Treating them as adults can traumatize them and harms their rehabilitation chances, according to Ian Kysel, whose American Civil Liberties Union report concludes that still-developing teens who have veered off course require special services the adult system cannot provide.

"Young people who are at a particularly vulnerable point because they're in a phase of rapid brain development – they're isolated, and denied educational programming, substance-abuse (and) mental-health treatment, and adults who can serve as positive role models."

Texas is in the middle of reforming its juvenile justice system, emphasizing community-based treatment over incarceration when possible. Still, the state continues to hold a greater percentage of its law-breaking youths in adult facilties than most other states.
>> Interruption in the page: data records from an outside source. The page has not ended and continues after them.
(** ** The theorems at work on the small site *)

Lemma update_file_content_splices_witness :
  lookup Demo.gallery_file (fs Demo.crlf_world) = Some (File Demo.crlf_page) /\
  valid_utf8 Demo.crlf_page = true /\
  universal_newlines Demo.crlf_page = Demo.gallery_page /\
  valid_utf8 GALLERY_START = true /\
  valid_utf8 GALLERY_END = true /\
  first_at GALLERY_START Demo.gallery_page 7 /\
  first_at GALLERY_END Demo.gallery_page 45 /\
  7 + List.length GALLERY_START <= 45 /\
  exists w',
    update_file_content Demo.gallery_file (lit "new items")
      GALLERY_START GALLERY_END Demo.crlf_world = Done true w' /\
    lookup Demo.gallery_file (fs w')
    = Some (File (lit "<main>" ++ [nl] ++ GALLERY_START ++ [nl] ++ lit "new items"
                    ++ [nl] ++ lit "        " ++ GALLERY_END ++ [nl] ++ lit "</main>")).
Proof.
  assert (H1 : lookup Demo.gallery_file (fs Demo.crlf_world)
               = Some (File Demo.crlf_page)) by reflexivity.
  assert (H2 : valid_utf8 Demo.crlf_page = true) by reflexivity.
  assert (H3 : universal_newlines Demo.crlf_page = Demo.gallery_page) by reflexivity.
  assert (H4 : valid_utf8 GALLERY_START = true) by reflexivity.
  assert (H5 : valid_utf8 GALLERY_END = true) by reflexivity.
  assert (H6 : first_at GALLERY_START Demo.gallery_page 7)
    by (apply find_index_first; reflexivity).
  assert (H7 : first_at GALLERY_END Demo.gallery_page 45)
    by (apply find_index_first; reflexivity).
  assert (H8 : 7 + List.length GALLERY_START <= 45) by (simpl; lia).
  repeat (split; [assumption|]).
  destruct (update_file_content_splices Demo.crlf_world Demo.gallery_file
              Demo.crlf_page Demo.gallery_page (lit "new items")
              GALLERY_START GALLERY_END 7 45
              H1 H2 H3 H4 H5 H6 H7 H8 eq_refl) as (w' & between & R & L & _).
  exists w'. split; [exact R | exact L].
Defined.

Lemma update_file_content_outcome_witness :
  valid_utf8 GALLERY_START = true /\
  valid_utf8 GALLERY_END = true /\
  returned (update_file_content Demo.gallery_file (lit "new items")
              GALLERY_START GALLERY_END Demo.start) = Some true.
Proof.
  assert (H1 : valid_utf8 GALLERY_START = true) by reflexivity.
  assert (H2 : valid_utf8 GALLERY_END = true) by reflexivity.
  repeat (split; [assumption|]).
  pose proof (update_file_content_outcome Demo.start Demo.gallery_file
                (lit "new items") GALLERY_START GALLERY_END H1 H2) as H.
  cbv zeta in H. destruct H as (_ & _ & T & _).
  apply T. exists Demo.gallery_page.
  split; [reflexivity|]. split; [reflexivity|].
  split; [apply contains_occurs; reflexivity|].
  split; [apply contains_occurs; reflexivity | reflexivity].
Defined.

Lemma collection_section_identifiers_witness :
  In (lit "my_collection-1", [(lit "../art/my_collection-1/a.png", lit "A")])
    Demo.one_collection /\
  [(lit "../art/my_collection-1/a.png", lit "A")] <> [] /\
  ascii_only (lit "my_collection-1") = true /\
  occurs (lit "<section class=" ++ quoted (lit "collection-section")
            ++ lit " data-collection=" ++ quoted (lit "my_collection-1") ++ lit ">")
    (generate_collections_html Demo.one_collection) /\
  occurs (lit "<h2>My Collection 1</h2>")
    (generate_collections_html Demo.one_collection).
Proof.
  assert (H1 : In (lit "my_collection-1",
                   [(lit "../art/my_collection-1/a.png", lit "A")])
                 Demo.one_collection) by (left; reflexivity).
  assert (H2 : [(lit "../art/my_collection-1/a.png", lit "A")] <> [])
    by discriminate.
  assert (H3 : ascii_only (lit "my_collection-1") = true) by reflexivity.
  repeat (split; [assumption|]).
  destruct (collection_section_identifiers Demo.one_collection
              (lit "my_collection-1") _ H1 H2 H3) as (_ & S & _ & _ & _ & H & _).
  split; [exact S | exact H].
Defined.

Lemma missing_art_folder_witness :
  lookup (Demo.site ++ ART_FOLDER) (fs Demo.bare) = None /\
  fs (final_world (main Demo.site Demo.bare)) = fs Demo.bare.
Proof.
  assert (H : lookup (Demo.site ++ ART_FOLDER) (fs Demo.bare) = None) by reflexivity.
  split; [exact H|].
  apply (missing_art_folder Demo.site Demo.bare H).
Defined.

Lemma empty_scan_leaves_page_witness :
  returned (find_all_images (Demo.site ++ ART_FOLDER) Demo.bare) = Some [] /\
  untouched (Demo.site ++ GALLERY_HTML) Demo.bare
    (final_world (main Demo.site Demo.bare)).
Proof.
  assert (H : returned (find_all_images (Demo.site ++ ART_FOLDER) Demo.bare) = Some [])
    by reflexivity.
  split; [exact H|].
  apply (proj1 (empty_scan_leaves_page Demo.site Demo.bare) H).
Defined.

Lemma failed_update_is_local_witness :
  let w := World (Demo.files Demo.gallery_open Demo.collections_page) Demo.site [] in
  let imgs := [(lit "../art/banner.png", lit "Banner");
               (lit "../art/landscapes/hill_1.jpg", lit "Hill 1")] in
  let colls :=
    [(lit "landscapes", [(lit "../art/landscapes/hill_1.jpg", lit "Hill 1")])] in
  returned (find_all_images (Demo.site ++ ART_FOLDER) w) = Some imgs /\
  imgs <> [] /\
  returned (find_collections (Demo.site ++ ART_FOLDER) w) = Some colls /\
  colls <> [] /\
  exists w',
    main Demo.site w = Done tt w' /\
    lookup (Demo.site ++ GALLERY_HTML) (fs w') = Some (File Demo.gallery_open) /\
    In MsgGalleryFailed (stdout w') /\
    In (MsgCollectionsUpdated 1) (stdout w').
Proof.
  intros w imgs colls.
  assert (H1 : returned (find_all_images (Demo.site ++ ART_FOLDER) w) = Some imgs)
    by reflexivity.
  assert (H2 : imgs <> []) by discriminate.
  assert (H3 : returned (find_collections (Demo.site ++ ART_FOLDER) w) = Some colls)
    by reflexivity.
  assert (H4 : colls <> []) by discriminate.
  repeat (split; [assumption|]).
  destruct (failed_update_is_local Demo.site w imgs colls H1 H2 H3 H4) as [P _].
  destruct (P Demo.collections_page) as (w' & log & R & S & I1 & I2 & _ & L & _).
  - right. exists Demo.gallery_open.
    split; [reflexivity|]. split; [reflexivity|].
    right. intros O. apply contains_occurs in O. discriminate O.
  - reflexivity.
  - reflexivity.
  - apply contains_occurs. reflexivity.
  - apply contains_occurs. reflexivity.
  - reflexivity.
  - exists w'. split; [exact R|]. split; [rewrite L; reflexivity|].
    rewrite S. split; exact I1 || exact I2.
Defined.
(** * httpcache: a private HTTP cache as an http.RoundTripper

    Shallow embedding of [httpcache.go] and the properties of its decision
    engine: Cache-Control parsing, freshness, validators, the 304 merge,
    storage policy, range slicing and request cloning. *)

From Stdlib Require Import ZArith String Ascii List Lia Bool.
From Stdlib.Strings Require Import Byte.
From stdpp Require Import gmap strings list fin_maps.

Local Open Scope string_scope.
Local Open Scope Z_scope.

(** ** Go strings

    A Go string is a sequence of bytes; so is a Rocq [string]. The package
    only ever splits and trims on single-byte separators (",", "=", "-",
    " "), which are passed as one-character strings, as in the source. *)

Module strings.

(** The separator or cut set of a call, as the byte it consists of. The
    package never passes an empty or a longer one; [sepByte] of such a
    string is the NUL byte. *)
Definition sepByte (sep : string) : ascii :=
  match sep with
  | String c _ => c
  | EmptyString => Ascii.zero
  end.

Fixpoint splitByte (s : string) (c : ascii) : list string :=
  match s with
  | EmptyString => [EmptyString]
  | String a s' =>
      if Ascii.eqb a c then EmptyString :: splitByte s' c
      else match splitByte s' c with
           | p :: ps => String a p :: ps
           | [] => [String a EmptyString]
           end
  end.

(** strings.Split(s, sep) for a one-byte [sep]: the pieces of [s] between
    the occurrences of [sep]; always at least one piece. *)
Definition Split (s sep : string) : list string := splitByte s (sepByte sep).

Fixpoint trimLeftFunc (f : ascii -> bool) (s : string) : string :=
  match s with
  | EmptyString => EmptyString
  | String a s' => if f a then trimLeftFunc f s' else s
  end.

Fixpoint trimRightFunc (f : ascii -> bool) (s : string) : string :=
  match s with
  | EmptyString => EmptyString
  | String a s' =>
      match trimRightFunc f s' with
      | EmptyString => if f a then EmptyString else String a EmptyString
      | r => String a r
      end
  end.

Definition TrimFunc (f : ascii -> bool) (s : string) : string :=
  trimRightFunc f (trimLeftFunc f s).

(** strings.Trim(s, cutset) for a one-byte [cutset]. *)
Definition Trim (s cutset : string) : string :=
  TrimFunc (Ascii.eqb (sepByte cutset)) s.

(** The ASCII white space of unicode.IsSpace: tab, line feed, vertical
    tab, form feed, carriage return and space. *)
Definition isSpace (a : ascii) : bool :=
  let n := N_of_ascii a in
  ((9 <=? n) && (n <=? 13) || (n =? 32))%N.

(** strings.TrimSpace on ASCII text (header values are ASCII). *)
Definition TrimSpace (s : string) : string := TrimFunc isSpace s.

Fixpoint containsByte (s : string) (c : ascii) : bool :=
  match s with
  | EmptyString => false
  | String a s' => Ascii.eqb a c || containsByte s' c
  end.

(** strings.Contains(s, substr) for a one-byte [substr]. *)
Definition Contains (s substr : string) : bool := containsByte s (sepByte substr).

(** strings.ContainsRune(s, r) for an ASCII rune. *)
Definition ContainsRune (s : string) (r : ascii) : bool := containsByte s r.

Definition HasPrefix (s pre : string) : bool := String.prefix pre s.

Fixpoint beforeByte (s : string) (c : ascii) : string :=
  match s with
  | EmptyString => EmptyString
  | String a s' => if Ascii.eqb a c then EmptyString else String a (beforeByte s' c)
  end.

Fixpoint afterByte (s : string) (c : ascii) : string :=
  match s with
  | EmptyString => EmptyString
  | String a s' => if Ascii.eqb a c then s' else afterByte s' c
  end.

(** strings.Cut(s, sep) for a one-byte [sep]: the text before and after
    the first [sep], and whether there is one. The package does not call
    it; it serves to say what its uses of Split amount to. *)
Definition Cut (s sep : string) : string * string * bool :=
  let c := sepByte sep in
  if containsByte s c then (beforeByte s c, afterByte s c, true)
  else (s, EmptyString, false).

(** strings.ToLower on ASCII text. *)
Fixpoint ToLower (s : string) : string :=
  match s with
  | EmptyString => EmptyString
  | String a s' =>
      let n := N_of_ascii a in
      String (if ((65 <=? n) && (n <=? 90))%N then ascii_of_N (n + 32) else a)
             (ToLower s')
  end.

Fixpoint rev (s : string) : string :=
  match s with
  | EmptyString => EmptyString
  | String a s' => rev s' ++ String a EmptyString
  end.

Definition HasSuffix (s suf : string) : bool := String.prefix (rev suf) (rev s).

End strings.

(** ** net/textproto and net/http headers *)

(** textproto's isTokenTable: the bytes allowed in a header field name. *)
Definition validHeaderFieldByte (a : ascii) : bool :=
  let n := N_of_ascii a in
  ((48 <=? n) && (n <=? 57)          (* 0-9 *)
   || (65 <=? n) && (n <=? 90)       (* A-Z *)
   || (97 <=? n) && (n <=? 122)      (* a-z *)
   || existsb (N.eqb n)
        [33; 35; 36; 37; 38; 39; 42; 43; 45; 46; 94; 95; 96; 124; 126])%N.
        (* ! # $ % & ' * + - . ^ _ ` | ~ *)

Fixpoint validHeaderField (s : string) : bool :=
  match s with
  | EmptyString => true
  | String a s' => validHeaderFieldByte a && validHeaderField s'
  end.

Definition isLower (a : ascii) : bool :=
  let n := N_of_ascii a in ((97 <=? n) && (n <=? 122))%N.
Definition isUpper (a : ascii) : bool :=
  let n := N_of_ascii a in ((65 <=? n) && (n <=? 90))%N.
Definition toUpper (a : ascii) : ascii :=
  if isLower a then ascii_of_N (N_of_ascii a - 32) else a.
Definition toLower (a : ascii) : ascii :=
  if isUpper a then ascii_of_N (N_of_ascii a + 32) else a.

Definition dash : ascii := "-"%char.

(** The canonicalising loop: upper case at the start and after each dash,
    lower case elsewhere. *)
Fixpoint canonicalize (upper : bool) (s : string) : string :=
  match s with
  | EmptyString => EmptyString
  | String a s' =>
      let c := if upper then toUpper a else toLower a in
      String c (canonicalize (Ascii.eqb c dash) s')
  end.

(** http.CanonicalHeaderKey: a name holding a byte that is not a token
    byte (a space, say) is returned as it is. *)
Definition CanonicalHeaderKey (s : string) : string :=
  if validHeaderField s then canonicalize true s else s.

(** http.Header is map[string][]string. *)
Abbreviation Header := (gmap string (list string)).

Module Header.

(** h.Get(key): the first value under the canonical form of [key]. *)
Definition Get (h : Header) (key : string) : string :=
  match h !! CanonicalHeaderKey key with
  | Some (v :: _) => v
  | _ => EmptyString
  end.

(** h.Set(key, value): replaces whatever is under the canonical key
    ([Set] is a reserved word, hence the underscore). *)
Definition Set_ (h : Header) (key value : string) : Header :=
  <[CanonicalHeaderKey key := [value]]> h.

End Header.

(** ** Cache-Control *)

Abbreviation cacheControl := (gmap string string).

(** One iteration of the loop of [parseCacheControl]; [None] is the
    run-time panic of an index out of range. *)
Definition parseCacheControl_step (cc : cacheControl) (part : string)
  : option cacheControl :=
  let part := strings.Trim part " " in
  if String.eqb part "" then Some cc
  else if strings.ContainsRune part "="%char then
    let keyval := strings.Split part "=" in
    k ← keyval !! 0%nat;
    v ← keyval !! 1%nat;
    Some (<[strings.Trim k " " := strings.Trim v ","]> cc)
  else Some (<[part := ""]> cc).

Fixpoint parseCacheControl_loop (cc : cacheControl) (parts : list string)
  : option cacheControl :=
  match parts with
  | [] => Some cc
  | part :: rest =>
      cc' ← parseCacheControl_step cc part;
      parseCacheControl_loop cc' rest
  end.

(** [parseCacheControl] with its index expressions checked as Go checks
    them. *)
Definition parseCacheControl_run (headers : Header) : option cacheControl :=
  let ccHeader := Header.Get headers "Cache-Control" in
  parseCacheControl_loop ∅ (strings.Split ccHeader ",").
Since jails typically separate youths from adults, teens often spend months in what amounts to solitary confinement.

The use of seclusion and restraints also are still commonplace at many county-level juvenile-detention facilities despite state guidelines designed to minimize the practice.

A new study by the Texas Criminal Justice Coalition finds that not all local authorities interpret state guidelines the same way. While some facilities reserve the practice for severe infractions such as violent assaults or appropriately limit seclusion to brief "time-outs," report author Benet Magnuson, a policy attorney for the coalition, says others place youths in solitary who simply displayed disrespectful attitudes.

"There's wide variation across the state in how it's used: what kids are going into solitary, why they're in solitary, what they're doing in solitary, how long they're staying there."

Magnuson thinks politics is part of the problem: too many local authorities wanting to project a tough-on-crime stance are ignoring research showing that troubled youths can be damaged further by certain old-school practices. He wants lawmakers to provide more specific directives to local institutions.

Magnuson says the latest science confirms that traumatic experiences in childhood greatly increase the chances that teens will wind up in trouble with the law.

"Half have experienced a significant traumatic event in their past – witnessing gun violence, being a victim of physical or sexual abuse, witnessing domestic violence – and at least a third also have a diagnosed mental illness."

When the justice system fails to provide therapeutic resources, he adds, youths often are re-traumatized, which locks in behavior patterns that can threaten public safety for years to come. The coalition also released a report this week focusing on locked-up Texas girls – “Girls’ Experiences in the Texas Juvenile Justice System,” – finding that inconsistency in disciplinary methods was the chief barrier to their rehabilitation.

Three other related studies are online: “Community Solutions for Youth in Trouble,” “Growing Up Locked Down: Youth in Solitary Confinement in Jails and Prisons Across the United States” and “Juveniles in the Texas Adult Criminal Justice System.”